* WHAT THE TASK REQUIRES
Count lines with "acceptAuctionProbability" below; give only the number.

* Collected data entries
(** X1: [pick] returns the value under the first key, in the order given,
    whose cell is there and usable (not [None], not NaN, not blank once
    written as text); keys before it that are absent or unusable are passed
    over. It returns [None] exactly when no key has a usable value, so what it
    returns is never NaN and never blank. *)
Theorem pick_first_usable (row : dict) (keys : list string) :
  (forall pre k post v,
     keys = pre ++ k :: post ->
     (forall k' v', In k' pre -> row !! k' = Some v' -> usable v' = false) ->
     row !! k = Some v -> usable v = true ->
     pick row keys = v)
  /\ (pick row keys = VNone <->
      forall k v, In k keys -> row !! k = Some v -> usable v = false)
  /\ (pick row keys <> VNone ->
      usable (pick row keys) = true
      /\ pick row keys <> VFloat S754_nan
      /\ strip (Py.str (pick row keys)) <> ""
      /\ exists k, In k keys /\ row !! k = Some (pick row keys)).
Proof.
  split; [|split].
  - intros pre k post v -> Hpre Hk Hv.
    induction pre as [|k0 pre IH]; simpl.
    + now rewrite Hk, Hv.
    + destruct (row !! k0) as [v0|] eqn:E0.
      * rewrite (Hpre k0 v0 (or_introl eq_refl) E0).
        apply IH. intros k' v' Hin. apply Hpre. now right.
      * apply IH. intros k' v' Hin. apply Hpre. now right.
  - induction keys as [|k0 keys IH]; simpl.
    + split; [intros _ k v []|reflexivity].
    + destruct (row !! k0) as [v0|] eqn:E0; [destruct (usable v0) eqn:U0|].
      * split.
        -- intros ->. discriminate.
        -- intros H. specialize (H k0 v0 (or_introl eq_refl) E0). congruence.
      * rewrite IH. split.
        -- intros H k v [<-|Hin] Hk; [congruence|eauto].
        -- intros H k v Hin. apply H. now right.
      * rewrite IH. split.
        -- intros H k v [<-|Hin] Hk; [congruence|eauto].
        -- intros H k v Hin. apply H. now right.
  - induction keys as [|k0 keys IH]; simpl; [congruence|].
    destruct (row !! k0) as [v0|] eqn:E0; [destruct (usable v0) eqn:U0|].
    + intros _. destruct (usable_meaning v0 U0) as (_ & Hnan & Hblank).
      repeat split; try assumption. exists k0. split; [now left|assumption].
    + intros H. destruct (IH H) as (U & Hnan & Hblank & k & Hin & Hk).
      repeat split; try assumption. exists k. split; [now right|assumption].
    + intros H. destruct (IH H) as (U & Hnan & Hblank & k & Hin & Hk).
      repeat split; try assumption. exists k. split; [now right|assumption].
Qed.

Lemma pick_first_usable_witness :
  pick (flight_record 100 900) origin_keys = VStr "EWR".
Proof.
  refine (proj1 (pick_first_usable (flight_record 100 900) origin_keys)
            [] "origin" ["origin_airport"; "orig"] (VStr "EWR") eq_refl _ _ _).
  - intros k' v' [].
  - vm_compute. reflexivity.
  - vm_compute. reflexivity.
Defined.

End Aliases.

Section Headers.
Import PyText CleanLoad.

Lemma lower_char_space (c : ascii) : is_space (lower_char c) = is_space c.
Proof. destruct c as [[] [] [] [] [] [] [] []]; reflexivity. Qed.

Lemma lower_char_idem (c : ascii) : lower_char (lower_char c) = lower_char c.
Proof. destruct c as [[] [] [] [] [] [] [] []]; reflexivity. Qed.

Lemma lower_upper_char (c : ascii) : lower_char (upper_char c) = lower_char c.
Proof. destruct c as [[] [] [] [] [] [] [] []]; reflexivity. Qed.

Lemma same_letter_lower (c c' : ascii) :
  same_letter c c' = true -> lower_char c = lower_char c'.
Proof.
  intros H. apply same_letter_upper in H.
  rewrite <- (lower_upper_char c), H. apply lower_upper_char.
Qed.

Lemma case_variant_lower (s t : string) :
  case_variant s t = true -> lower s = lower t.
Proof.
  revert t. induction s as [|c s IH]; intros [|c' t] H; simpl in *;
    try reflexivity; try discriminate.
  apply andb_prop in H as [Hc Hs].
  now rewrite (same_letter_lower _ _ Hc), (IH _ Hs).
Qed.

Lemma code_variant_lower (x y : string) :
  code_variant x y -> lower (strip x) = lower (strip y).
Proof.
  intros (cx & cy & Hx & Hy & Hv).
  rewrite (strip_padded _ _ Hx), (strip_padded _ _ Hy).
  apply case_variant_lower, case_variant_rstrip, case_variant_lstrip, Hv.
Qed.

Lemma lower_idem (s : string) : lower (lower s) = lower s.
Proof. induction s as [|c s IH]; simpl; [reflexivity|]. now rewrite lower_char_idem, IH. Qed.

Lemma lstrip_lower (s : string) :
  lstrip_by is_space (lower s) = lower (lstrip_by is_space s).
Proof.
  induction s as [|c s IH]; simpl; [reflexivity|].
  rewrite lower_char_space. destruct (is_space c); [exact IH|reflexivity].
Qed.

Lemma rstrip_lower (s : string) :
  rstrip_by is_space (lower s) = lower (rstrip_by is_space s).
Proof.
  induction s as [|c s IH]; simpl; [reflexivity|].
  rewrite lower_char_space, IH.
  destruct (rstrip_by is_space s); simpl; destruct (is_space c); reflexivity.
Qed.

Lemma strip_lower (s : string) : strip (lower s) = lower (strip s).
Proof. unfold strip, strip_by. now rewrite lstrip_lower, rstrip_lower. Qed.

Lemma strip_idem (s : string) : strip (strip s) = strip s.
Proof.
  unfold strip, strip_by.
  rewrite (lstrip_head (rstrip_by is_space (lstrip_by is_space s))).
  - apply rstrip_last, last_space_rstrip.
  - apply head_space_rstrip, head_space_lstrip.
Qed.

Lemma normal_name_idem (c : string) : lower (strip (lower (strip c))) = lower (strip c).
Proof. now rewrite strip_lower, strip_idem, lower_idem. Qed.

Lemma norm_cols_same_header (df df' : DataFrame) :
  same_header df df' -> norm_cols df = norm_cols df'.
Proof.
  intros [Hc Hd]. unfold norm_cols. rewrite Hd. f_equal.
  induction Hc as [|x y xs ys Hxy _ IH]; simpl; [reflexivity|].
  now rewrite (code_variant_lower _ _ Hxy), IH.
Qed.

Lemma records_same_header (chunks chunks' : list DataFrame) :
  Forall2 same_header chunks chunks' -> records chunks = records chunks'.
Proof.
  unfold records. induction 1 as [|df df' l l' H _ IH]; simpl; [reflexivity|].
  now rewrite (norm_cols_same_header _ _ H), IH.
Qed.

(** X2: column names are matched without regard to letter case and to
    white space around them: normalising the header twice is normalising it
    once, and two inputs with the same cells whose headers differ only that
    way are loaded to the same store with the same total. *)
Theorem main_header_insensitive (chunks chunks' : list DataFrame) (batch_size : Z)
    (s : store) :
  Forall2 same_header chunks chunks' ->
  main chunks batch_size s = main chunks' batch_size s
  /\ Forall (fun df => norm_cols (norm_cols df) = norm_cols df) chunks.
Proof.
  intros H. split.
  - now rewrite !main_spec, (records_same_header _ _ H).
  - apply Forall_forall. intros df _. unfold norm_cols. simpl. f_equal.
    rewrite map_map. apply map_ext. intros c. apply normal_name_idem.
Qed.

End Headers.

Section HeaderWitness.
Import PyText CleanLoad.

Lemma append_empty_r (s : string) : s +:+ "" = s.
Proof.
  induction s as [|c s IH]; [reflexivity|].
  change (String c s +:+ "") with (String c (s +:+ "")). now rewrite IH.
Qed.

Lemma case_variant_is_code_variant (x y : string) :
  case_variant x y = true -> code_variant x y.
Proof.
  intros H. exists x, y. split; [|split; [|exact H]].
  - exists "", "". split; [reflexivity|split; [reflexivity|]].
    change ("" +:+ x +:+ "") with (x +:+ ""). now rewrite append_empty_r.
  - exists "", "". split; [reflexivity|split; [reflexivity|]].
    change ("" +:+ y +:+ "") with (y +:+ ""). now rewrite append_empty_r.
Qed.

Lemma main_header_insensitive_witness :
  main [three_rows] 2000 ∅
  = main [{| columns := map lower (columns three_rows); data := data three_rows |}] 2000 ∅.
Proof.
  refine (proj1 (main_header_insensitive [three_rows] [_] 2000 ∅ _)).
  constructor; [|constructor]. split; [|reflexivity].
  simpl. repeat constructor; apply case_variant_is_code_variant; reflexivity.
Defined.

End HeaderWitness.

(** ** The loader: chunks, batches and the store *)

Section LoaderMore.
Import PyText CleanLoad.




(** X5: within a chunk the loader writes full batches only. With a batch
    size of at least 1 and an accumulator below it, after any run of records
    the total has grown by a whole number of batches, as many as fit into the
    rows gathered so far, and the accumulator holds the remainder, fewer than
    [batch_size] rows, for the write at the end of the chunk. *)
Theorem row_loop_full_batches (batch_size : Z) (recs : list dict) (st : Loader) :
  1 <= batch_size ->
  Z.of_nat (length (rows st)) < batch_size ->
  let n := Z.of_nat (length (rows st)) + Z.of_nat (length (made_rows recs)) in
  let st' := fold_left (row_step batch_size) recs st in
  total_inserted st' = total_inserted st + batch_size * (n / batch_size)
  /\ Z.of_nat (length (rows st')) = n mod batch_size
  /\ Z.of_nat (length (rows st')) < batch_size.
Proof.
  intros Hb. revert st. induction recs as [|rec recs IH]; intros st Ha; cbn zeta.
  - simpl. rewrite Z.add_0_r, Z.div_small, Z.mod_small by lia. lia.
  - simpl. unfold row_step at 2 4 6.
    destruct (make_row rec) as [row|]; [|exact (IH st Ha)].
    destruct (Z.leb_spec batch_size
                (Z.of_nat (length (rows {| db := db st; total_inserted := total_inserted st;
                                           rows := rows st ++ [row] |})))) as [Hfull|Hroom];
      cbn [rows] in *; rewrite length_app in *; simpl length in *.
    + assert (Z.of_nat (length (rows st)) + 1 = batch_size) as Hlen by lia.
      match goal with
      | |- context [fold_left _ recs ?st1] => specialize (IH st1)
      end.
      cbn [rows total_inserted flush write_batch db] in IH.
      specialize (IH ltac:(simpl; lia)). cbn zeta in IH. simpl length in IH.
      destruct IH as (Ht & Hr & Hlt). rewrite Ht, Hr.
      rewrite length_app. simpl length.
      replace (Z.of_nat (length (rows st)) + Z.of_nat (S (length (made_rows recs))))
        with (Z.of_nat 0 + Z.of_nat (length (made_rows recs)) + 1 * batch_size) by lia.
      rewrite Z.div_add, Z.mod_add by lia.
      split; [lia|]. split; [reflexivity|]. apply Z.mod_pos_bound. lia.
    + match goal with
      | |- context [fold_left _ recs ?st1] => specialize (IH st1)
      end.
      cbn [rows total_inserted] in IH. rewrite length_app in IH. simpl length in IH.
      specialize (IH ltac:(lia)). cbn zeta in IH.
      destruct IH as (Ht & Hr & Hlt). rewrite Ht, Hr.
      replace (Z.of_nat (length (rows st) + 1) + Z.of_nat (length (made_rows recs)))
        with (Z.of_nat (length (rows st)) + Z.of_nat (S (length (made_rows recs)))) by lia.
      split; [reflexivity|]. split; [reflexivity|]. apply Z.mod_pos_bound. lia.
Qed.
* * *
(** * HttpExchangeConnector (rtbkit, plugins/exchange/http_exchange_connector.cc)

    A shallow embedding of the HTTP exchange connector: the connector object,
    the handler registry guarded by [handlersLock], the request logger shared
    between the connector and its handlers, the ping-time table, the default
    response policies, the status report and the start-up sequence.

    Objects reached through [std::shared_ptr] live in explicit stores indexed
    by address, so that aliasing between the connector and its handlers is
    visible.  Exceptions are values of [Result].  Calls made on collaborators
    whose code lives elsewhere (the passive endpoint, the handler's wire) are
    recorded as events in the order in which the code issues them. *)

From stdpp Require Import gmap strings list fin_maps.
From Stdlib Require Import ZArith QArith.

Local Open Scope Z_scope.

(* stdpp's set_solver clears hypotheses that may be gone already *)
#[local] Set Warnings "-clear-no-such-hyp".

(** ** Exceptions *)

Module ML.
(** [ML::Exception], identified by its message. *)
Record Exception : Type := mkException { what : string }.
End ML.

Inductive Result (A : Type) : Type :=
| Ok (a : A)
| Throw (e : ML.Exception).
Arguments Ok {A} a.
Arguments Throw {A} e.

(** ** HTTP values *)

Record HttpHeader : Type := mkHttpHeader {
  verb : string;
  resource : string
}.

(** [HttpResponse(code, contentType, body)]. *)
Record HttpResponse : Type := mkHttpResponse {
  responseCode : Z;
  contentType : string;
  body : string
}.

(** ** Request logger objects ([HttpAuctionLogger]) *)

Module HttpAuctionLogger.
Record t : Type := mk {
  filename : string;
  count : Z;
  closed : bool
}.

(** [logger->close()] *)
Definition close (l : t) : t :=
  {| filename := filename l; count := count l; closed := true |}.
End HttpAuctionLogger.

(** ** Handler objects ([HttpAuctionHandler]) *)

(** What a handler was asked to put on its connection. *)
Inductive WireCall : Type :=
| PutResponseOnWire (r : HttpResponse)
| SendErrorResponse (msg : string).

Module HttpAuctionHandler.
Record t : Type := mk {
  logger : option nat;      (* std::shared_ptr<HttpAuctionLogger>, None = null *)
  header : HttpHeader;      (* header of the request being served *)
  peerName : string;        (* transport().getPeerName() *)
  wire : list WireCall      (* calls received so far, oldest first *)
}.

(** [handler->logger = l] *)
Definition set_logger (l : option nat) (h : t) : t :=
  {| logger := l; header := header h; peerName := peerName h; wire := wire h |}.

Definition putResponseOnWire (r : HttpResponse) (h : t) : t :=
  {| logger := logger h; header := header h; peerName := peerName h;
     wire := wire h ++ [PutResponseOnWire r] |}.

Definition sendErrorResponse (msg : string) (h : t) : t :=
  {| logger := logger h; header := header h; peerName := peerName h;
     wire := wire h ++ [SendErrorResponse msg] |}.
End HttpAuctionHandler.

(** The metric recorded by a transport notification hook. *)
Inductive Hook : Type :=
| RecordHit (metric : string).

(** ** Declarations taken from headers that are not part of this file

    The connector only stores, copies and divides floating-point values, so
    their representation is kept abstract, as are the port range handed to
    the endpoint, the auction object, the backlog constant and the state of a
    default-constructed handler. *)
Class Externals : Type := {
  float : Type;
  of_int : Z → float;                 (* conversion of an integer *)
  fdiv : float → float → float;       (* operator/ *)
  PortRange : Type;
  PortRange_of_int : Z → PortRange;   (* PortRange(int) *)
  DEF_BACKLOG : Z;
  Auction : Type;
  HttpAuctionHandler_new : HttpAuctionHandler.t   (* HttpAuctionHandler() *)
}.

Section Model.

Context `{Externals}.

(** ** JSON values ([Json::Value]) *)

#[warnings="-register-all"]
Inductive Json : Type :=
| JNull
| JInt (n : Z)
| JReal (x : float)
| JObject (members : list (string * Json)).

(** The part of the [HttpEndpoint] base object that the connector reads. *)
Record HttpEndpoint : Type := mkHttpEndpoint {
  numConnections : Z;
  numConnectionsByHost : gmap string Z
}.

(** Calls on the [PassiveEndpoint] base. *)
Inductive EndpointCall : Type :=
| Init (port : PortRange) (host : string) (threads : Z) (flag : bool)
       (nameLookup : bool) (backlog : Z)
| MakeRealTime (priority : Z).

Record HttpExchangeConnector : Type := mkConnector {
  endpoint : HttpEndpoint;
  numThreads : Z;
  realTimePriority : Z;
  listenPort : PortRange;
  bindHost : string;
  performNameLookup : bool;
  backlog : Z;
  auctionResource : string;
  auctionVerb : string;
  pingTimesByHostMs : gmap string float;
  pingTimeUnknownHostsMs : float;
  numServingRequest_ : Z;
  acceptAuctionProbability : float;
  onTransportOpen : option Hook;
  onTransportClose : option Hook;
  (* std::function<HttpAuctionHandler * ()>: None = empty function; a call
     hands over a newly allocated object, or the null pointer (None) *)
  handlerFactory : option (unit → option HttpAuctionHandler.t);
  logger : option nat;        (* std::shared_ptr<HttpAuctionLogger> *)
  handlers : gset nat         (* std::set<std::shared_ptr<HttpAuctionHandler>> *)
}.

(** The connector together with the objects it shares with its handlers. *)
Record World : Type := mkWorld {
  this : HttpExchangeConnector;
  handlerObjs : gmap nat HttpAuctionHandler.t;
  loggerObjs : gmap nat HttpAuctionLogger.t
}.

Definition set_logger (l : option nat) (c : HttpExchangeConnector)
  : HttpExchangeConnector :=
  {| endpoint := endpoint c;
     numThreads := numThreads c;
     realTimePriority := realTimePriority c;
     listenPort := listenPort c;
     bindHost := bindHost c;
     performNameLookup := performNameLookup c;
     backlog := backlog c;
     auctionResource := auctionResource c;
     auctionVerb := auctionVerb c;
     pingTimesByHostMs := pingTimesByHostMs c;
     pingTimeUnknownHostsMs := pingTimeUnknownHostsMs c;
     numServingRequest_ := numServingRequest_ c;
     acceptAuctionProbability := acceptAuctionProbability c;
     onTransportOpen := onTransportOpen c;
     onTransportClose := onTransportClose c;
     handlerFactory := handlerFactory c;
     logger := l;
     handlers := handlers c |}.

* ANSWER TO THE EXERCISE
2